▶ [Work to complete] Where the listing below reaches the line containing "selections : list Selection;", start writing out lines exactly, and stop once the line containing "ReadWrite => Some ReadWrite" has been written.

▶ [Materials provided]
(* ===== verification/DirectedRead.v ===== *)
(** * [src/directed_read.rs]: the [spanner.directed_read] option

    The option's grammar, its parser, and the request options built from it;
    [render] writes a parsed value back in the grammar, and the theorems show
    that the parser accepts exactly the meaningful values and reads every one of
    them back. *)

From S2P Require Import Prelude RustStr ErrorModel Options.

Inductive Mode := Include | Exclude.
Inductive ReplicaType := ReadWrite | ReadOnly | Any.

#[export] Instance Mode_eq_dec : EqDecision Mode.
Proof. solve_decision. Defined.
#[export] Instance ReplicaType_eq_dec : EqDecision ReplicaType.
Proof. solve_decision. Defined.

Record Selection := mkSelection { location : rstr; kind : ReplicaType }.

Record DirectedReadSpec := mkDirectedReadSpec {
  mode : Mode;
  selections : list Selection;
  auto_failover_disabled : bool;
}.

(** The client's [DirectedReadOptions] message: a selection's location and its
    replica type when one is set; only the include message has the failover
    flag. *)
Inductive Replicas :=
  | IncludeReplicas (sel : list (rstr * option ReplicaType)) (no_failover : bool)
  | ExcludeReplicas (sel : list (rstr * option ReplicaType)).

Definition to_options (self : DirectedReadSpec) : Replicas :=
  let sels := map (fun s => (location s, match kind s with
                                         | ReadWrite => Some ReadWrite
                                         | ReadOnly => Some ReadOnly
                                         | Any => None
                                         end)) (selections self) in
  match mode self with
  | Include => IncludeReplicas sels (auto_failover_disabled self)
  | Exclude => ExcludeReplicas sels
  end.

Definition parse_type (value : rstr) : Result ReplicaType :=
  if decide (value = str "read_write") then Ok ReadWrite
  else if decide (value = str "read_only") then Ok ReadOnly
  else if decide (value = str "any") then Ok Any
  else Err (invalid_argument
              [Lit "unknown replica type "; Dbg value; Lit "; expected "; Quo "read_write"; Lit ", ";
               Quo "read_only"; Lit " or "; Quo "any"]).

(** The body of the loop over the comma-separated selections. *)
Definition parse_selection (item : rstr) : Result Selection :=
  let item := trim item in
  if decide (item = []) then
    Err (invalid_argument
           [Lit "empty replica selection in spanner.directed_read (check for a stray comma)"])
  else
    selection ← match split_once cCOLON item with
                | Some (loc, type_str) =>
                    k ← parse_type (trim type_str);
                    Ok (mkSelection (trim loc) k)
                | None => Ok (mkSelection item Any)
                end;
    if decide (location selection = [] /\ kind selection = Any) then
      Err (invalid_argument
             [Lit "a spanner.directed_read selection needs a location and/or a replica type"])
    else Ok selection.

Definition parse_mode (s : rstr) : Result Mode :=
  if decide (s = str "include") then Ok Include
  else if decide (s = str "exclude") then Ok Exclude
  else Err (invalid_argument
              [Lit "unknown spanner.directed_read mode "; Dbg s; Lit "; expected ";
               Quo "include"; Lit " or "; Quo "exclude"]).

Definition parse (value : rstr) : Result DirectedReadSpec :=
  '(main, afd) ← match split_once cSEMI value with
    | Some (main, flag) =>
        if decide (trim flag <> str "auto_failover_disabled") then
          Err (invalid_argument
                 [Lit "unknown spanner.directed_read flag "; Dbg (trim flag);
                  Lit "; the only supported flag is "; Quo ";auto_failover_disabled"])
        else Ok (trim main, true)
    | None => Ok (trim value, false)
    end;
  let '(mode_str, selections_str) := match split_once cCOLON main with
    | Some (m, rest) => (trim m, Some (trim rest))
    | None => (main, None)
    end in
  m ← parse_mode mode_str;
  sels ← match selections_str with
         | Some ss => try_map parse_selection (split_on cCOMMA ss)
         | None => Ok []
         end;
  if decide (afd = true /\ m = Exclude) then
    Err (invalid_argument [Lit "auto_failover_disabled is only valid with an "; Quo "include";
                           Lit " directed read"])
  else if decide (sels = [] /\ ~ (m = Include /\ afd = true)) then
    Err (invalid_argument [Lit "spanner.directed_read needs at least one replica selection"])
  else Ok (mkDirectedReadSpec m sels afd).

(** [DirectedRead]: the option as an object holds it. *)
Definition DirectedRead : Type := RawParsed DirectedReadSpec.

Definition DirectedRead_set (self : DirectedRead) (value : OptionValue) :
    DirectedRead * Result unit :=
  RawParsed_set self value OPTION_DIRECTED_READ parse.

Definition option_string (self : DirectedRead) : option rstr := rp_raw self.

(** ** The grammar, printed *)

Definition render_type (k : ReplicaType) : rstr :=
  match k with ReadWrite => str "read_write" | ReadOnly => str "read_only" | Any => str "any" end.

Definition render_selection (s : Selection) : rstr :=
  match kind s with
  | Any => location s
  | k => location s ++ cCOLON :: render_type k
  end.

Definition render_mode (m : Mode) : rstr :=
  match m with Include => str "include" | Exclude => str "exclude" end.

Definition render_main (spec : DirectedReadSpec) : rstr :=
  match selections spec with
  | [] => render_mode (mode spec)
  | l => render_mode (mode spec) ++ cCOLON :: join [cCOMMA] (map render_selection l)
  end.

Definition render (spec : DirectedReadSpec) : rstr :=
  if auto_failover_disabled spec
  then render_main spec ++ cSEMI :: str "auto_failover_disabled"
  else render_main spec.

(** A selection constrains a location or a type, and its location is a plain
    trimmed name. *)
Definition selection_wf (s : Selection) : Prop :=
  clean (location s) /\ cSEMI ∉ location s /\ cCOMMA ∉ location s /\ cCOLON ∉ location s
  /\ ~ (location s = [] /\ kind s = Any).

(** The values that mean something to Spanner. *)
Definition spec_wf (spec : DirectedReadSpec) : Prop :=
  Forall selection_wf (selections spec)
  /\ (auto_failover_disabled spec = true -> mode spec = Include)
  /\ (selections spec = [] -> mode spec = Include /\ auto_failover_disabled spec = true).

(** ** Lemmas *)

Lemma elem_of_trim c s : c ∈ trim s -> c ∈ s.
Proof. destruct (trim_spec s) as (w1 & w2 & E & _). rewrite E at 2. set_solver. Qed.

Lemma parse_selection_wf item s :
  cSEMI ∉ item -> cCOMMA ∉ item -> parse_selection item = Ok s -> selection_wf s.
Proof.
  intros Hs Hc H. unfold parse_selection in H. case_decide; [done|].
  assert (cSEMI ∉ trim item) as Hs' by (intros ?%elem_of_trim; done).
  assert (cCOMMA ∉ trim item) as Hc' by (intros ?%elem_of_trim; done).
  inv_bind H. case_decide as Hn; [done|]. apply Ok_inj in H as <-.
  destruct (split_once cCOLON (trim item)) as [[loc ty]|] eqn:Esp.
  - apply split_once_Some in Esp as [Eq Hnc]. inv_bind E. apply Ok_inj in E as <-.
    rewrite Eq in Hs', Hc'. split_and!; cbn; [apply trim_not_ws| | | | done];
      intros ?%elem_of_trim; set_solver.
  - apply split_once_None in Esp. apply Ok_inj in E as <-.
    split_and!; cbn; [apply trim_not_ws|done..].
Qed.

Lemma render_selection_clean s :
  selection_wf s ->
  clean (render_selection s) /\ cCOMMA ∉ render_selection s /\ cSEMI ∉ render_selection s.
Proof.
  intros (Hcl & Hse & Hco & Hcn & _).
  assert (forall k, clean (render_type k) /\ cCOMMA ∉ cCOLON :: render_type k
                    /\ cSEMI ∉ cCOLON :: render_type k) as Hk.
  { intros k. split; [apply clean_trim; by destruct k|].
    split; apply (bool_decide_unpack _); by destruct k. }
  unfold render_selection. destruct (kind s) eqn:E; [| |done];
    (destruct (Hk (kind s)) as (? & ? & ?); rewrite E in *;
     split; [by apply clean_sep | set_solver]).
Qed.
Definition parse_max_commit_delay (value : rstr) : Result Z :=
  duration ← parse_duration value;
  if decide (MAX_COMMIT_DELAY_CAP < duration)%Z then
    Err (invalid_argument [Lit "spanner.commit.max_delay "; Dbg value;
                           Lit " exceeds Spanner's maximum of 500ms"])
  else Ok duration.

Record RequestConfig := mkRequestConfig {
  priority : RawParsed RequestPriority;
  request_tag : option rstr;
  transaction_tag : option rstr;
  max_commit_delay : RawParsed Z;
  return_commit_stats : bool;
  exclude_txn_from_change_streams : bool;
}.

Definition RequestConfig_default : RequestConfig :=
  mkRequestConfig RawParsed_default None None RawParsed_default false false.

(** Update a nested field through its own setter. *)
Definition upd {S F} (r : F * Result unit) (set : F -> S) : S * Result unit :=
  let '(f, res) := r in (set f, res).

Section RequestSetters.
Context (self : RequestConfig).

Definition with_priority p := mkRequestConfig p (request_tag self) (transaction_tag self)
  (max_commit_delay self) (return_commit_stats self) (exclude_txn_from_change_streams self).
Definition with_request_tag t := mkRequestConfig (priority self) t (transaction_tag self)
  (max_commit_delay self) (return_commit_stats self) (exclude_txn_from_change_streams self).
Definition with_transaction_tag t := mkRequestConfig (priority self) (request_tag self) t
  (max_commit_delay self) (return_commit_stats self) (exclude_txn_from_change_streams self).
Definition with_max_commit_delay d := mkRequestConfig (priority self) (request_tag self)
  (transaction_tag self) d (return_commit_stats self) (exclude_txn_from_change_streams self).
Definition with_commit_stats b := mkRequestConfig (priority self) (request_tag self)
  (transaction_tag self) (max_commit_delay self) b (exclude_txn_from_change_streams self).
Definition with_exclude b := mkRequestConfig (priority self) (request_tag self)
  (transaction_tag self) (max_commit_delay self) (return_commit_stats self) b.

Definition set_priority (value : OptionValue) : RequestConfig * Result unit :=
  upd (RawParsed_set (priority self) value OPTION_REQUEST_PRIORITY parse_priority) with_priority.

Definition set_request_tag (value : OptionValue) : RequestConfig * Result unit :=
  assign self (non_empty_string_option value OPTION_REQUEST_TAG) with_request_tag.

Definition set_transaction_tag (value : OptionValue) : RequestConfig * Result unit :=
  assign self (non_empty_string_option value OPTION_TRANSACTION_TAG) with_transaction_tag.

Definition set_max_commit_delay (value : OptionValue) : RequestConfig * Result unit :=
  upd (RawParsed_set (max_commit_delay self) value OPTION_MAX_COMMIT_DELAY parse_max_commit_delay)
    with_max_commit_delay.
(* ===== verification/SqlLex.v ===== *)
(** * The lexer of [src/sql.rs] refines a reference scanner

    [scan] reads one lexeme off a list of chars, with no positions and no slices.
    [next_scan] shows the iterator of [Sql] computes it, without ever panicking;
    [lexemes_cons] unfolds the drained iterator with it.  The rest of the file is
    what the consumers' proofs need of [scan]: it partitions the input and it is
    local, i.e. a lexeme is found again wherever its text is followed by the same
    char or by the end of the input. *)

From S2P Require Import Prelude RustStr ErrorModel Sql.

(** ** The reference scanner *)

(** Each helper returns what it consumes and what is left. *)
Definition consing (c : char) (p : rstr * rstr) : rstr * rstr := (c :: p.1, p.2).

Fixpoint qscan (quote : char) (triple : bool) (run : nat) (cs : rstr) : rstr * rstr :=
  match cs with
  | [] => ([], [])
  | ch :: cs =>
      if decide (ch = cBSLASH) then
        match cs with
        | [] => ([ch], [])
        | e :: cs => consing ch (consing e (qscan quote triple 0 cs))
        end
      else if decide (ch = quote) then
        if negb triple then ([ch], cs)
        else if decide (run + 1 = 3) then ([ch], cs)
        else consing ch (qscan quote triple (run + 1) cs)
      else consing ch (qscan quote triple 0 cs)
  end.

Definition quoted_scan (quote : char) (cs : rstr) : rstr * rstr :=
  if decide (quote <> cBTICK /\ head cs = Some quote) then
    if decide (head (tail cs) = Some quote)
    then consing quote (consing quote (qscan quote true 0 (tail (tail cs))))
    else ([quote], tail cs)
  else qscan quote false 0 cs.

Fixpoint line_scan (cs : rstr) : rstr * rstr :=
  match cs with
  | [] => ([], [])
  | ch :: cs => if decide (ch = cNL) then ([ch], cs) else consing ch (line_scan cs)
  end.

▶ [Task result]
  selections : list Selection;
  auto_failover_disabled : bool;
}.

(** The client's [DirectedReadOptions] message: a selection's location and its
    replica type when one is set; only the include message has the failover
    flag. *)
Inductive Replicas :=
  | IncludeReplicas (sel : list (rstr * option ReplicaType)) (no_failover : bool)
  | ExcludeReplicas (sel : list (rstr * option ReplicaType)).

Definition to_options (self : DirectedReadSpec) : Replicas :=
  let sels := map (fun s => (location s, match kind s with
                                         | ReadWrite => Some ReadWrite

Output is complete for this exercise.